Лечь в гроб рядом с преподобным и кощунников более никогда не слышать. И харь их гадких, бесовских не видеть. У Ваньки-пса и рожа как собачья стала – но тут ему в его рожу и сказал звонкий женский голос из последних рядов:

– А батюшка преподобный за всех за нас перед Господом молится, и мы его любим. А ребяткам своим на кусок хлеба мы уж как-нибудь постараемся, и ты, парень, за нас не убивайся.

Он, Ванька, хотел бы узнать, какая это дерзкая бабенка осмелилась ему возражать.

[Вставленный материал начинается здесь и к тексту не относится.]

(** * Companies House ownership API: the ownership-tree builder

    A shallow embedding of [main.py]: the entity classifier
    ([determine_entity_type]), the recursive tree builder
    ([build_ownership_tree]), the node counter ([count_nodes]) and the
    request handler ([get_ownership_structure]), together with the two
    HTTP helpers they call ([search_company_by_name], [get_company_pscs]).

    Modelling conventions.
    - A Python [str] is a [string] whose characters are code points below
      256; [lower], [strip] and [in] follow Python on that range.
    - A provider record (a JSON object read with [dict.get]) is a record of
      optional fields: [None] is an absent key.
    - [Set[str]] is a [gset string]; the [errors] list and the [visited]
      set are mutable objects, so every function that receives them returns
      their final contents next to its result.
    - Recursion without a depth bound is a fixpoint on a fuel argument;
      [None] means the fuel ran out, never a Python result.
    - An exception is the [Raised] outcome; [try]/[except] is a match on
      the outcome. *)

From Stdlib Require Import String Ascii List Arith Lia Bool DecimalString DecimalNat.
From stdpp Require Import gmap strings list fin_maps.

Local Open Scope string_scope.
Local Open Scope nat_scope.

(** ** Python string primitives *)

Module Py.

(** [str.lower] on one code point below 256: A-Z and the upper-case
    Latin-1 letters (all of 192..222 but the multiplication sign 215)
    move up by 32. *)
Definition lower_char (c : ascii) : ascii :=
  let n := nat_of_ascii c in
  if ((65 <=? n) && (n <=? 90))
     || ((192 <=? n) && (n <=? 222) && negb (n =? 215))
  then ascii_of_nat (n + 32) else c.

Fixpoint lower (s : string) : string :=
  match s with
  | EmptyString => EmptyString
  | String c s' => String (lower_char c) (lower s')
  end.

(** [str.isspace] on one code point below 256. *)
Definition is_space (c : ascii) : bool :=
  let n := nat_of_ascii c in
  ((9 <=? n) && (n <=? 13)) || ((28 <=? n) && (n <=? 32))
  || (n =? 133) || (n =? 160).

Fixpoint lstrip (s : string) : string :=
  match s with
  | EmptyString => EmptyString
  | String c s' => if is_space c then lstrip s' else s
  end.

Fixpoint rstrip (s : string) : string :=
  match s with
  | EmptyString => EmptyString
  | String c s' =>
      match rstrip s' with
      | EmptyString => if is_space c then EmptyString else String c EmptyString
      | r => String c r
      end
  end.

(** [s.strip()] *)
Definition strip (s : string) : string := rstrip (lstrip s).

(** [sub in s] *)
Fixpoint contains (sub s : string) : bool :=
  String.prefix sub s ||
  match s with
  | EmptyString => false
  | String _ s' => contains sub s'
  end.

(** [x in [a, b, ...]] on strings *)
Definition in_list (x : string) (l : list string) : bool :=
  existsb (String.eqb x) l.

(** [str(n)] for a non-negative [int] *)
Definition str_of_nat (n : nat) : string :=
  NilEmpty.string_of_uint (Nat.to_uint n).

(** Truthiness of an optional string: [None] and [""] are false. *)
Definition truthy (o : option string) : bool :=
  match o with
  | Some (String _ _) => true
  | _ => false
  end.

(** [a or b] on optional strings. *)
Definition or_else (a b : option string) : option string :=
  if truthy a then a else b.

(** All characters of [s] are whitespace. *)
Fixpoint all_space (s : string) : bool :=
  match s with
  | EmptyString => true
  | String c s' => is_space c && all_space s'
  end.

End Py.

(** ** Outcomes of a call: a value, or an exception *)

Inductive exn : Type :=
| HTTPException (status_code : nat) (detail : string)
| Error (msg : string).

(** [str(e)] *)
Definition str_exn (e : exn) : string :=
  match e with
  | HTTPException status_code detail => Py.str_of_nat status_code +:+ ": " +:+ detail
  | Error msg => msg
  end.

Inductive outcome (A : Type) : Type :=
| Returned (a : A)
| Raised (e : exn).

Arguments Returned {A} a.
Arguments Raised {A} e.

(** ** Provider records *)

(** One entry of the [items] list of the persons-with-significant-control
    endpoint, read by the builder with [psc.get]. *)
Module Psc.

Record name_elements_t : Type := mk_name_elements {
  forename : option string;
  surname : option string
}.

Record identification_t : Type := mk_identification {
  registration_number : option string;
  country_registered : option string
}.

Record links_t : Type := mk_links {
  self : option string
}.

Record t : Type := mk {
  kind : option string;
  name : option string;
  name_elements : option name_elements_t;
  country_of_residence : option string;
  natures_of_control : option (list string);
  ceased_on : option string;
  identification : option identification_t;
  links : option links_t
}.

(** [psc.get("name_elements", {}).get(key, "")] *)
Definition name_element (key : name_elements_t -> option string) (psc : t) : string :=
  match name_elements psc with
  | Some ne => default "" (key ne)
  | None => ""
  end.

(** [psc.get("identification", {}).get(key)] *)
Definition identification_get (key : identification_t -> option string) (psc : t) : option string :=
  match identification psc with
  | Some i => key i
  | None => None
  end.

(** [psc.get("links", {}).get("self", dflt)] *)
Definition links_self (psc : t) (dflt : string) : string :=
  match links psc with
  | Some l => default dflt (self l)
  | None => dflt
  end.

End Psc.

(** One entry of the [items] list of the company search endpoint. *)
Module Company.

Record t : Type := mk {
  company_status : option string;
  title : option string;
  company_number : option string
}.

End Company.

(** What an HTTP GET does: a response with a status code and a decoded
    body ([data.get("items")], absent or a list), or an exception raised
    by the client (connection failure, timeout, undecodable body). *)
Inductive http_result (A : Type) : Type :=
| Response (status_code : nat) (items : option (list A))
| TransportError (msg : string).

Он даже приподнялся на цыпочки и из-под белесых бровей принялся буровить народ остреньким взором – но товарищ Рогаткин его пыл остудил, сказав, что времени у комиссии осталось в обрез. Некогда. Не до ночи же тут торчать.

– Давай, Маркеллин, шевелись! – прикрикнул он.

Слабыми руками Маркеллин принял от старца Иоанна медную тарелку, с которой на литургиях и всенощных кто-нибудь из монахов-церковников обходил богомольцев в молчаливом, но требовательном ожидании лепты. Монеты звенели; случались среди них иногда золотые.